MATERIAL SUPPLIED:

(** C21: A range of transactions is served, cut at the limit and at the ledger version,
    with their events if asked for and a proof that the client's verifier accepts. *)
Theorem transactions_served li start limit fetch_events : db_ok self es0 least E lis -> commits E li ->
  0 <= start <= version_of li -> 0 < limit <= MAX_LIMIT ->
  let part := take (Z.to_nat (Z.min limit (version_of li - start + 1))) (drop (Z.to_nat start) E) in
  exists r, get_transactions self start limit (version_of li) fetch_events = Ok r /\
    tlwp_transactions r = map le_transaction part /\ tlwp_events r = (if fetch_events then Some (map le_events part) else None) /\
    transaction_list_with_proof_verify r (liws_ledger_info li) (Some start) = Ok tt.
Proof. intros Hok [Hv Hr] Hs Hl. by apply (get_transactions_ok self es0 least E lis Hok (liws_ledger_info li) Hv Hr). Qed.

(** C22: The events of a key are served in either direction, from a number or from the
    last one, never beyond the ledger version, each with a proof that the client's
    verifier accepts for its key, number, version and index. *)
Theorem events_served li key start ascending limit : db_ok self es0 least E lis -> commits E li -> length key = EVENT_KEY_LENGTH ->
  is_u64 start -> 0 < limit <= MAX_LIMIT -> exists evs,
  get_events_by_event_key self key start ascending limit (version_of li) = Ok evs /\
  Forall2 (event_served (liws_ledger_info li) key)
    (event_window ascending start limit (events_upto (map le_events E) key (version_of li))) evs.
Proof. intros Hok [Hv Hr] Hk Hs Hl. by apply (get_events_by_event_key_ok self es0 least E lis Hok (liws_ledger_info li) Hv Hr). Qed.

(** C23: A client that knows the ledger up to a version is served the latest ledger info,
    the ledger infos that end the epochs from its own on (a page of them), and a proof that
    takes its accumulator to that of the latest ledger info. *)
Theorem state_proof_served latest known_version : db_ok self es0 least E lis -> list.last lis = Some latest ->
  li_next_block_epoch (liws_ledger_info latest) = li_epoch (liws_ledger_info latest) + (if ends latest then 1 else 0) ->
  0 <= known_version <= version_of latest ->
  let known_epoch := epoch_of lis known_version in let left := Z.of_nat (length (closed lis)) - known_epoch in
  exists pf, get_state_proof self known_version =
    Ok (latest, mkEpochChangeProof (take (Z.to_nat (Z.min MAX_NUM_EPOCH_ENDING_LEDGER_INFO left)) (drop (Z.to_nat known_epoch) (closed lis)))
          (MAX_NUM_EPOCH_ENDING_LEDGER_INFO <? left), pf) /\
    append_subtrees TransactionAccumulatorInternalNode_hash ACCUMULATOR_PLACEHOLDER_HASH
      (accumulator_of TransactionAccumulatorInternalNode_hash ACCUMULATOR_PLACEHOLDER_HASH (map crypto_hash (map le_info (ledger_at E known_version))))
      (subtrees pf) (version_of latest - known_version) =
    Ok (accumulator_of TransactionAccumulatorInternalNode_hash ACCUMULATOR_PLACEHOLDER_HASH
         (map crypto_hash (map le_info (ledger_at E (version_of latest))))).
Proof. intros Hok Hlast Hnext Hk. by apply (get_state_proof_ok self es0 least E lis Hok latest Hlast Hnext). Qed.
End Served.
End LibraDBReads.
Lemma maybe_purge_index_tables worker (db : DB rocks) T now worker' db' : tables (inner db) T -> maybe_purge_index worker db now = Ok (worker', db') ->
  tables (inner db') T \/ tables (inner db') (on_stale_node_index (outside StaleNodeIndexSchema (stale_seek_key (index_min_nonpurged_version worker))
    (stale_seek_key (u64_add (least_readable_version worker) 1))) T).
Proof.
  intros Htab. unfold maybe_purge_index. destruct (_ <? _); [|intros [= <- <-]; by left]. destruct (_ <? _); [|intros [= <- <-]; by left].
  destruct (range_delete _ _ _ _) as [db1| |] eqn:Ed; cbn [mbind result_bind]; [|done..]. intros [= <- <-]. right.
  eapply range_delete_tables; [exact Htab|]. destruct db, db1. exact Ed.
Qed.

(** ** The threads

    The pruner's worker and the thread that saves transactions share the database.  The
    worker's loop is cut where it reads from or writes to shared state: the channel, the
    iterator over the index (a snapshot), the batch of deletions and the purge.
    [save_transactions] is cut between the preparation of the batch, which reads the
    database, its write, and the message to the pruner. *)

Inductive Phase := Receiving | Reading | Deleting (l : list StaleNodeIndex) | Purging | Stopped.

Record System := mkSystem {
  sys_db : LibraDB (rocks:=rocks);
  sys_worker : Worker;
  sys_phase : Phase
}.

Definition with_channel (self : LibraDB (rocks:=rocks)) (c : list Command) : LibraDB :=
  mkLibraDB (ldb_db self) (ldb_latest_ledger_info self) ((fun p => mkPruner (historical_versions_to_keep p) c) <$> ldb_pruner self).

(** One step of the worker. *)
Inductive worker_step : System -> System -> Prop :=
| step_wait self worker p worker' : ldb_pruner self = Some p -> receive_commands worker (channel p) = (worker', None) ->
    worker_step (mkSystem self worker Receiving) (mkSystem (with_channel self []) worker' Receiving)
| step_receive self worker p worker' c go_on : ldb_pruner self = Some p -> receive_commands worker (channel p) = (worker', Some (c, go_on)) ->
    worker_step (mkSystem self worker Receiving) (mkSystem (with_channel self c) worker' (if go_on then Reading else Stopped))
| step_read self worker l :
    stale_indices (ldb_db self) (least_readable_version worker) (target_least_readable_version worker) MAX_VERSIONS_TO_PRUNE_PER_BATCH = Ok l ->
    worker_step (mkSystem self worker Reading) (mkSystem self worker (Deleting l))
| step_read_error self worker e :
    stale_indices (ldb_db self) (least_readable_version worker) (target_least_readable_version worker) MAX_VERSIONS_TO_PRUNE_PER_BATCH = Err e ->
    worker_step (mkSystem self worker Reading) (mkSystem self (stop_retrying worker) Receiving)
| step_delete self worker l db least : delete_stale_nodes (ldb_db self) (least_readable_version worker) l = Ok (db, least) ->
    worker_step (mkSystem self worker (Deleting l)) (mkSystem (with_db self db) (store_progress worker least) Purging)
| step_delete_error self worker l e : delete_stale_nodes (ldb_db self) (least_readable_version worker) l = Err e ->
    worker_step (mkSystem self worker (Deleting l)) (mkSystem self (stop_retrying worker) Receiving)
| step_purge self worker now worker' db : maybe_purge_index worker (ldb_db self) now = Ok (worker', db) ->
    worker_step (mkSystem self worker Purging) (mkSystem (with_db self db) worker' Receiving)
| step_purge_error self worker now e : maybe_purge_index worker (ldb_db self) now = Err e ->
    worker_step (mkSystem self worker Purging) (mkSystem self worker Receiving).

WHAT YOU ARE ASKED TO DO:
Give the number of lines in the listing that hold the string "left", and supply nothing further.

EXERCISE ANSWER:
4